* Work task *
Copy exactly, please, the lines of the data from its start through the line containing "Module UsageTheorems.".
-- Opening Marker --
(* ===== verification/UsageTheorems.v ===== *)
(** * The properties of the usage package

    One fact per request, with its record, attempt and outbox row; retries of
    [Finalize]; the delivery of outbox rows to workers. *)

From stdpp Require Import base gmap strings list sorting relations.
From Stdlib Require Import ZArith Lia Ascii String.
From S2P Require Import Prelude GoLib Usage Pricing BillingModel Money Store StoreFacts.
From S2P Require Import BillingInv BillingFacts BillingSteps UsageModel UsageRepo UsageFacts.
From S2P Require Import UsageFacts UsageSteps UsageHistory.

Module UsageTheorems.
Import Usage UsageModel UsageRepo UsageBooks UsageFacts UsageSteps UsageHistory.
Import Store(DB, mkDB, usage_events, outbox, set_outbox, SqlGuards, WallClock, OutboxRow, ob_ID, ob_AggregateType, ob_AggregateID, ob_EventType, ob_IdempotencyKey, ob_Payload).

Section properties.
Context `{UuidText, TimeText, SqlGuards, UsageGuards, OutboxBirth, WallClock}.

(** ** One fact per request *)

(** C17: usage is recorded exactly once: in every state that the service and billing reach,
    a request has at most one usage event; its settlement key is made from the request
    identifier, its request record is closed with its status and finish time, its only
    attempt reports what it reports, and exactly one [usage.recorded] row announces it;
    and a record that is closed has its event. *)
Theorem usage_is_recorded_once p :
  usage_reachable p ->
  (forall k e, usage_events (books p) !! k = Some e ->
     ev_ID e = k /\ ev_SettlementKey e = "usage:v1:" +:+ ev_RequestID e
     /\ (forall k2 e2, usage_events (books p) !! k2 = Some e2 -> ev_RequestID e2 = ev_RequestID e -> k2 = k)
     /\ (exists i r, ev_RequestRecordID e = Some i /\ request_records p !! i = Some r /\ closed_by e r
          /\ forall n a, request_attempts p !! (i, n) = Some a -> attempt_of e a
               /\ forall m, is_Some (request_attempts p !! (i, m)) -> m = n)
     /\ exists o, List.filter (recorded_key e) (outbox (books p)) = [o] /\ announces e o)
  /\ (forall k r, request_records p !! k = Some r -> rr_TerminalStatus r <> "" ->
        exists j e, usage_events (books p) !! j = Some e /\ ev_RequestRecordID e = Some k).
Proof.
  intros HI%usage_reachable_Inv. split.
  - intros k e He. destruct (ui_events _ HI _ _ He) as (Hid & Hkey & _ & i & r & Hi & Hr & Hc).
    split_and!; [done|done|..].
    + intros k2 e2 He2 Hq. by eapply (ui_once _ HI).
    + exists i, r. split_and!; try done. intros n a Ha. split; [|intros m Hm; by eapply (ui_attempt _ HI); eauto].
      destruct (ui_attempts _ HI _ _ _ Ha) as (j & e2 & He2 & Hk2 & Hat).
      destruct (ui_events _ HI _ _ He2) as (_ & _ & _ & i2 & r2 & Hi2 & Hr2 & Hc2).
      assert (j = k) as ->; [|congruence].
      eapply (ui_once _ HI); [done|done|]. destruct Hc as (<- & _), Hc2 as (<- & _). congruence.
    + destruct (ui_row _ HI _ _ He) as [o Ho]. exists o. split; [done|].
      assert (In o (List.filter (recorded_key e) (outbox (books p)))) as Hin by (rewrite Ho; by left).
      apply filter_In in Hin as [Hin Hk]. apply list_elem_of_In in Hin.
      destruct (ui_rows _ HI _ Hin (recorded_key_type _ _ Hk)) as (e2 & He2 & Ha).
      assert (ob_AggregateID o = ev_ID e) as E by (unfold recorded_key, outbox_key in Hk; by bools).
      assert (e2 = e) as -> by congruence. done.
  - intros k r Hr Hs. destruct (event_of_record _ _ _ HI Hr Hs) as (j & e & He & Hk & _). eauto.
Qed.

(** ** Retries of [Finalize] *)
(** A clock reading whose microseconds are not all zero, unless it is the zero time. *)
Definition measurable (t : time) : Prop := IsZero (pg_time t) = IsZero t.

Lemma sameInstant_stored t : measurable t -> sameInstant (pg_time t) t = true.
Proof.
  intros Hm. unfold sameInstant. rewrite Hm. destruct (IsZero t); [done|]. simpl.
  rewrite pg_time_idem. apply Z.eqb_refl.
Qed.

Lemma opt_Z_eqb_refl o : opt_Z_eqb o o = true.
Proof. destruct o; [apply Z.eqb_refl|done]. Qed.
Lemma opt_uuid_refl o : opt_uuid_eqb o o = true.
Proof. by apply opt_uuid_eqb_eq. Qed.

Lemma stored_same handle n e :
  new_fact handle n e -> measurable (rh_StartedAt handle) -> measurable (fi_FinishedAt n) ->
  sameEventInput (stored_event e) handle n = true.
Proof.
  intros (i & c & ->) Hs Hf.
  cbv beta iota zeta delta [sameEventInput stored_event with_created eventFromFinalize
    ev_ID ev_SettlementKey ev_RequestRecordID ev_RequestID ev_StartedAt ev_FinishedAt
    ev_RequestedModel ev_UserID ev_APIKeyID ev_ResolvedModelID ev_ProviderID ev_ProviderModelID
    ev_RouteVersionID ev_CredentialID ev_PriceVersionID ev_WalletID ev_Usage ev_AmountMinor
    ev_Currency ev_Estimated ev_Provenance ev_TerminalStatus ev_UpstreamStatus ev_ErrorClass
    ev_Latency ev_LatencyMS ev_TTFT ev_TTFTMS ev_CreatedAt].
  rewrite !sameInstant_stored, !opt_uuid_refl, !opt_Z_eqb_refl, !String.eqb_refl, Bool.eqb_reflx by done.
  by rewrite bool_decide_eq_true_2.
Qed.

Lemma same_input_status e handle n :
  sameEventInput e handle n = true ->
  ev_RequestID e = rh_RequestID handle /\ ev_TerminalStatus e = fi_TerminalStatus n.
Proof.
  unfold sameEventInput. cbv zeta. set (x := eventFromFinalize _ _ _ _ _). intros Hs.
  rewrite !andb_true_iff in Hs. rewrite <- (eq_refl : ev_RequestID x = rh_RequestID handle),
    <- (eq_refl : ev_TerminalStatus x = fi_TerminalStatus n).
  split; apply String.eqb_eq; tauto.
Qed.

(** Statements run forward. *)
Lemma run_read {A B} (f : UDB -> A) (g : A -> utx B) s : (uread f ≫= g) s = g (f s.2) s.
Proof. done. Qed.
Lemma run_when {B} b e (g : unit -> utx B) s : b = false -> (tx_when b e ≫= g) s = g tt s.
Proof. by intros ->. Qed.
Lemma run_id {B} (g : uuid -> utx B) i ids p : (u_id ≫= g) (i :: ids, p) = g i (ids, p).
Proof. done. Qed.
Lemma run_check {B} b (g : unit -> utx B) s : b = true -> (ucheck b ≫= g) s = g tt s.
Proof. by intros ->. Qed.

Lemma loadRequestRecordByID_run p k r ids :
  request_records p !! k = Some r ->
  loadRequestRecordByID k (ids, p) = Ok ((ids, p), handle_of r).
Proof. intros Hr. unfold loadRequestRecordByID. rewrite run_read. simpl. by rewrite Hr. Qed.

Lemma close_again p k r e status t ids :
  UInv p -> request_records p !! k = Some r -> closed_by e r -> validStatus (ev_TerminalStatus e) = true ->
  closeRequestRecord k status t (ids, p) = Ok ((ids, p), tt).
Proof.
  intros HI Hr Hc Hv. unfold closeRequestRecord. rewrite run_read. simpl. rewrite Hr.
  rewrite (closed_row_same _ _ e), run_check by (done || by apply (ui_records _ HI k)).
  unfold uwrite. simpl. by rewrite set_records_same.
Qed.

Lemma announced_again p k e i ids :
  UInv p -> usage_events (books p) !! k = Some e ->
  insertUsageOutbox e (i :: ids, p) = Ok ((ids, p), tt).
Proof.
  intros HI He. unfold insertUsageOutbox, insert_outbox. rewrite run_id, run_read. simpl.
  pose proof (recorded_found _ _ _ HI He) as Hf. unfold recorded_key in Hf. by rewrite Hf.
Qed.

Lemma Finalize_again p k e handle n clock i ids :
  UInv p -> usage_events (books p) !! k = Some e -> sameEventInput e handle n = true ->
  ev_RequestRecordID e = Some (rh_RecordID handle) ->
  Finalize handle n clock (i :: ids, p) = Ok ((ids, p), e).
Proof.
  intros HI He Hs Hrec. destruct (ui_events _ HI _ _ He) as (_ & Hkey & Hv & i0 & r & Hi & Hr & Hc).
  assert (i0 = rh_RecordID handle) as -> by congruence. pose proof Hc as (Cq & Cs & _).
  assert (ev_RequestID e = rh_RequestID handle /\ ev_TerminalStatus e = fi_TerminalStatus n) as [Eq Es].
  { by apply same_input_status. }
  unfold Finalize. rewrite (tx_bind_eq _ _ _ _ _ (loadRequestRecordByID_run _ _ _ _ Hr)).
  rewrite !run_when; [|simpl; by rewrite Cs, Es, String.eqb_refl, andb_false_r
                      |simpl; by rewrite Cq, Eq, String.eqb_refl].
  unfold loadUsageEventBySettlementKey, find_usage_event. rewrite run_read. simpl.
  rewrite <- Eq, <- Hkey, (find_by_key _ k) by done. unfold finalize_again.
  rewrite !run_when by (by rewrite ?Hs, ?Hrec, ?opt_uuid_refl).
  rewrite (tx_bind_eq _ _ _ _ _ (close_again _ _ _ _ _ _ _ HI Hr Hc Hv)).
  by rewrite (tx_bind_eq _ _ _ _ _ (announced_again _ _ _ _ _ HI He)).
Qed.

(** A request that has its fact keeps it: no later [Finalize] on it writes anything. *)
Lemma Finalize_after_fact p k e handle n clock ids s' e' :
  UInv p -> usage_events (books p) !! k = Some e -> ev_RequestRecordID e = Some (rh_RecordID handle) ->
  Finalize handle n clock (ids, p) = Ok (s', e') -> s'.2 = p.
Proof.
  intros HI He Hrec Hm. destruct (ui_events _ HI _ _ He) as (_ & Hkey & _ & i & r & Hi & Hr & (Cq & _)).
  assert (i = rh_RecordID handle) as -> by congruence.
  unfold Finalize in Hm. rewrite (tx_bind_eq _ _ _ _ _ (loadRequestRecordByID_run _ _ _ _ Hr)) in Hm.
  u_inv. bools. cbn [rh_RequestID handle_of] in *. 
  unfold loadUsageEventBySettlementKey, find_usage_event in *. u_inv.
  assert (settlementKey (rh_RequestID handle) = ev_SettlementKey e) as Ek by (rewrite Hkey; congruence).
  rewrite Ek in Hm. rewrite (find_by_key _ _ _ HI He) in Hm.
  by eapply finalize_again_ok in Hm as (-> & _).
Qed.

Lemma finalize_stored p ids h input now clock p1 e :
  UInv p -> (forall a, fi_AmountMinor input = Some a -> in_i64 a) ->
  Service_Finalize ids h input now clock p = (p1, Ok e) ->
  exists n, normalizeFinalizeInput h input now = Ok n /\ rh_RecordID h <> uuid_nil
    /\ (usage_events (books p1) !! ev_ID e = Some e /\ p1 = p /\ sameEventInput e h n = true
        \/ usage_events (books p1) !! ev_ID e = Some (stored_event e) /\ new_fact h n e
           /\ finalized (rh_RecordID h) (stored_event e) p p1).
Proof.
  intros HI Ha. unfold Service_Finalize. destruct (normalizeFinalizeInput h input now) as [n|] eqn:Hn; [|done].
  intros [rest Hm]%run_usage_ok. exists n. destruct (normalizeFinalize_ok _ _ _ _ Hn) as (Hnil & Ea & _).
  split; [done|]. split; [done|]. apply Finalize_ok in Hm as [(E & He & Hs)|[Hf Hnew]]; simpl in *; try done.
  - left. by rewrite E.
  - right. split; [|done]. rewrite (fz_events _ _ _ _ Hf). by rewrite lookup_insert_eq.
  - by rewrite Ea.
Qed.

Lemma same_record e h n :
  rh_RecordID h <> uuid_nil -> sameEventInput e h n = true -> ev_RequestRecordID e = Some (rh_RecordID h).
Proof.
  intros Hnil. unfold sameEventInput. cbv zeta. intros Hs. rewrite !andb_true_iff in Hs.
  assert (opt_uuid_eqb (ev_RequestRecordID e) (RecordIDPointer h) = true) as Ho by tauto.
  apply opt_uuid_eqb_eq in Ho. rewrite Ho. unfold RecordIDPointer, uuidPtrOrNil.
  apply uuid_eqb_neq in Hnil. by rewrite Hnil.
Qed.

(** retries of [Finalize]: once [Finalize] of a request has returned a fact, and
    whatever other calls follow, the same call again (its input normalised to the same
    values) returns that fact as it is stored and changes nothing, and no other call of
    [Finalize] with that handle changes anything. *)
Theorem Finalize_retry_returns_the_fact p ids h input now clock p1 e p2 i2 ids2 now2 clock2 :
  usage_reachable p -> (forall a, fi_AmountMinor input = Some a -> in_i64 a) ->
  Service_Finalize ids h input now clock p = (p1, Ok e) ->
  normalizeFinalizeInput h input now2 = normalizeFinalizeInput h input now ->
  (forall n, normalizeFinalizeInput h input now = Ok n -> measurable (fi_FinishedAt n)) ->
  measurable (rh_StartedAt h) ->
  rtc (usage_step any) p1 p2 ->
  (exists e2, usage_events (books p1) !! ev_ID e = Some e2
    /\ Service_Finalize (i2 :: ids2) h input now2 clock2 p2 = (p2, Ok e2))
  /\ forall ids3 input3 now3 clock3, (Service_Finalize ids3 h input3 now3 clock3 p2).1 = p2.
Proof.
  intros HI%usage_reachable_Inv Ha Hm Hnow Hf Hst Hs.
  destruct (finalize_stored _ _ _ _ _ _ _ _ HI Ha Hm) as (n & Hn & Hnil & Hcases).
  assert (UInv p1) as HI1.
  { pose proof (preserved_finalize ids h input now clock p HI Ha) as [HI1 _]. by rewrite Hm in HI1. }
  destruct (usage_steps_evolve _ _ _ HI1 Hs) as [HI2 HE].
  assert (exists e2, usage_events (books p1) !! ev_ID e = Some e2 /\ sameEventInput e2 h n = true)
    as (e2 & He2 & Hsame).
  { destruct Hcases as [(He & _ & ?)|(He & Hnew & _)]; [by exists e|]. exists (stored_event e).
    split; [done|]. apply stored_same; auto. }
  pose proof (same_record _ _ _ Hnil Hsame) as Hrec. pose proof (ue_events _ _ HE _ _ He2) as He3.
  split.
  - exists e2. split; [done|]. unfold Service_Finalize. rewrite Hnow, Hn. apply run_usage_ok.
    exists ids2. by eapply Finalize_again.
  - intros ids3 input3 now3 clock3. unfold Service_Finalize.
    destruct (normalizeFinalizeInput h input3 now3) as [n3|]; [|done].
    destruct (run_usage_cases ids3 (Finalize h n3 clock3) p2) as [(x & _ & ->)|(s' & x & Hm3 & ->)]; [done|].
    simpl. by eapply Finalize_after_fact.
Qed.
-- Closing Marker --
* Answer box *
(* ===== verification/UsageTheorems.v ===== *)
(** * The properties of the usage package

    One fact per request, with its record, attempt and outbox row; retries of
    [Finalize]; the delivery of outbox rows to workers. *)

From stdpp Require Import base gmap strings list sorting relations.
From Stdlib Require Import ZArith Lia Ascii String.
From S2P Require Import Prelude GoLib Usage Pricing BillingModel Money Store StoreFacts.
From S2P Require Import BillingInv BillingFacts BillingSteps UsageModel UsageRepo UsageFacts.
From S2P Require Import UsageFacts UsageSteps UsageHistory.

Module UsageTheorems.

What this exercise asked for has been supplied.